Cabu n’est hélas plus en mesure de donner d’interview. Avec l’accord de l’éditeur – qu’il soit chaleureusement remercié –, nous avons choisi de reprendre ici quelques passages du livre Cabu passe aux aveux ! (propos recueillis et présentés par Jean-Paul Tibéri), Paris : Jean-Cyrille Godefroy, 1996.

L’armée

[Cabu part effectuer son service militaire en 1958, à l’âge de vingt ans, et restera vingt-sept mois en Algérie.]
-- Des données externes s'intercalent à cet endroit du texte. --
(** [int(float64(r) * 0.1)] is [r / 10]: the rounding errors of the constant and of the
    product never carry the result over an integer. *)
Lemma tenth_trunc r :
  0 ≤ r < 2 ^ 31 → int_of_float (fmul (float_of_int r) (float_lit 1 10)) = r / 10.
Proof.
  intros Hr. rewrite tenth_value. destruct r as [|p|p]; [done| |lia].
  pose proof (digits2_pos_le p 31 ltac:(lia) ltac:(lia)) as Hd31.
  destruct (float_of_int_pos p _ eq_refl ltac:(lia)) as (m & -> & Hm & Hdm).
  set (d := Z.pos (digits2_pos p)) in *. set (M := 7205759403792794%positive).
  unfold fmul, SFmul. change (xorb false false) with false.
  pose proof (digits2_mul_53 m M Hdm eq_refl) as HD.
  set (D := Z.pos (digits2_pos (m * M))) in *.
  destruct (round_aux_cases false (m * M) (d - 53 + -56) loc_Exact D)
    as (q & mr & er & -> & Ht & _ & _ & _ & _ & Hc); [done|lia..|].
  assert (Z.pos (m * M) = Z.pos p * Z.pos M * 2 ^ (53 - d)) as HP
    by (rewrite Pos2Z.inj_mul, Hm; lia).
  set (j := 162 - d - D). set (n := D - 53) in *.
  assert (2 ^ (n + j) = 2 ^ 56 * 2 ^ (53 - d)) as H109
    by (rewrite <- pow2_add by lia; f_equal; lia).
  assert (2 ^ n ≤ 2 ^ 53) as Hn by (apply Z.pow_le_mono_r; lia).
  assert (2 ^ 22 ≤ 2 ^ (53 - d)) as H53 by (apply Z.pow_le_mono_r; lia).
  set (W := 2 ^ (53 - d)) in *.
  assert (Z.pos p / 10 * 10 ≤ Z.pos p < (Z.pos p / 10 + 1) * 10) as H10 by div_lia.
  set (k := Z.pos p / 10) in *.
  assert (Z.pos M * 10 = 2 ^ 56 + 4) as HM by done.
  assert (trunc_mag mr er = k) as Htr.
  { rewrite Ht. replace (d - 53 + -56 + D - 53) with (- j) by lia.
    rewrite shiftl_neg_div by lia. rewrite Z.opp_involutive.
    assert (Z.pos (m * M) / 2 ^ n ≤ q ≤ Z.pos (m * M) / 2 ^ n + 1) as [Hq1 Hq2] by lia.
    assert (k ≤ q / 2 ^ j).
    { etransitivity; [|apply (trunc_round_le (Z.pos (m * M)) n j q); lia].
      apply div_ge; [apply pow2_pos; lia|]. rewrite H109, HP. nia. }
    assert (q / 2 ^ j < k + 1); [|lia].
    apply (trunc_round_lt (Z.pos (m * M)) n); [lia..|]. rewrite H109, HP.
    assert (Z.pos p * Z.pos M + 2 ^ 40 ≤ (k + 1) * 2 ^ 56) by lia.
    assert (2 ^ 53 < 2 ^ 40 * W) by nia. nia. }
  rewrite int_of_float_pos; rewrite Htr; [done|]. unfold max_int64. lia.
Qed.

(** ** Quotients *)

Lemma ceil_div_le P j k : 0 ≤ j → k * 2 ^ j < P → k < - (- P / 2 ^ j).
Proof.
  intros Hj Hk. pose proof (pow2_pos j Hj).
  assert (- P / 2 ^ j < - k); [|lia]. apply div_lt; lia.
Qed.

Lemma ceil_div_ge P j k : 0 ≤ j → P ≤ k * 2 ^ j → - (- P / 2 ^ j) ≤ k.
Proof.
  intros Hj Hk. pose proof (pow2_pos j Hj).
  assert (- k ≤ - P / 2 ^ j); [|lia]. apply div_ge; lia.
Qed.

Lemma new_location_exact m r : r = 0 → new_location m r = loc_Exact.
Proof. intros ->. unfold new_location. by destruct (Z.even m). Qed.

(** The quotient of two 53-digit mantissas, as [SFdiv] computes it. *)
Lemma div_core_53 m1 m2 e1 e2 :
  Z.pos (digits2_pos m1) = 53 → Z.pos (digits2_pos m2) = 53 → -1000 ≤ e1 - e2 →
  ∃ q0 l, SFdiv_core_binary prec64 emax64 (Z.pos m1) e1 (Z.pos m2) e2 =
            (Z.pos q0, e1 - e2 - 53, l) ∧
    Z.pos q0 = Z.pos m1 * 2 ^ 53 / Z.pos m2 ∧
    53 ≤ Z.pos (digits2_pos q0) ≤ 54 ∧
    ((Z.pos m1 * 2 ^ 53) mod Z.pos m2 = 0 → l = loc_Exact).
Proof.
  intros H1 H2 He. pose proof (digits2_pos_bounds m1) as B1. pose proof (digits2_pos_bounds m2) as B2.
  rewrite H1 in B1. rewrite H2 in B2.
  unfold SFdiv_core_binary. simpl Zdigits2. rewrite H1, H2.
  replace (Z.min (fexp prec64 emax64 (53 + e1 - (53 + e2))) (e1 - e2)) with (e1 - e2 - 53)
    by (unfold fexp, emin, prec64, emax64; lia).
  replace (e1 - e2 - (e1 - e2 - 53)) with 53 by lia. cbv iota.
  rewrite shiftl_nonneg_mul by lia.
  assert (2 ^ 52 ≤ Z.pos m1 * 2 ^ 53 / Z.pos m2 < 2 ^ 54) as [Q1 Q2].
  { split; [apply div_ge; [lia|nia]|apply div_lt; [lia|nia]]. }
  unfold Z.div, Z.modulo in *.
  destruct (Z.div_eucl (Z.pos m1 * 2 ^ 53) (Z.pos m2)) as [q0 r] eqn:E.
  destruct q0 as [|q0|q0]; try lia. exists q0, (new_location (Z.pos m2) r).
  split_and!; [done|done| | |].
  - pose proof (digits2_pos_bounds q0) as [_ B].
    destruct (Z.le_gt_cases 53 (Z.pos (digits2_pos q0))); [done|].
    assert (2 ^ Z.pos (digits2_pos q0) ≤ 2 ^ 52) by (apply Z.pow_le_mono_r; lia). lia.
  - apply digits2_pos_le; lia.
  - apply new_location_exact.
Qed.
À cette époque, je n’étais pas vraiment politisé, bien sûr je réagissais en fonction des événements, mais il n’y avait de ma part aucun engagement véritable. Je n’avais pour les militaires aucune sympathie particulière, pour les avoir vus à l’œuvre dans les rues ou dans les bistrots de Chalons.
(…)
Je crois que malgré les menaces guerrières qui planaient au-dessus de ma tête, ce qui m’embêtait le plus, c’était de ne plus pouvoir dessiner à un moment où, justement, je comptais orienter ma carrière vers le dessin publicitaire, car j’envisageais de quitter le studio et ses boîtes de camembert, et ma participation à Ici-Paris, où je travaillais depuis peu, était trop épisodique pour me permettre de vivre. Ceci dit, j’avais quand même la trouille.
Je n’avais pas voulu faire la préparation militaire afin d’éviter d’être gradé ; de toute façon, n’étant pas diplômé, je ne pouvais pas être officier ; car pour être officier, il faut avoir des diplômes !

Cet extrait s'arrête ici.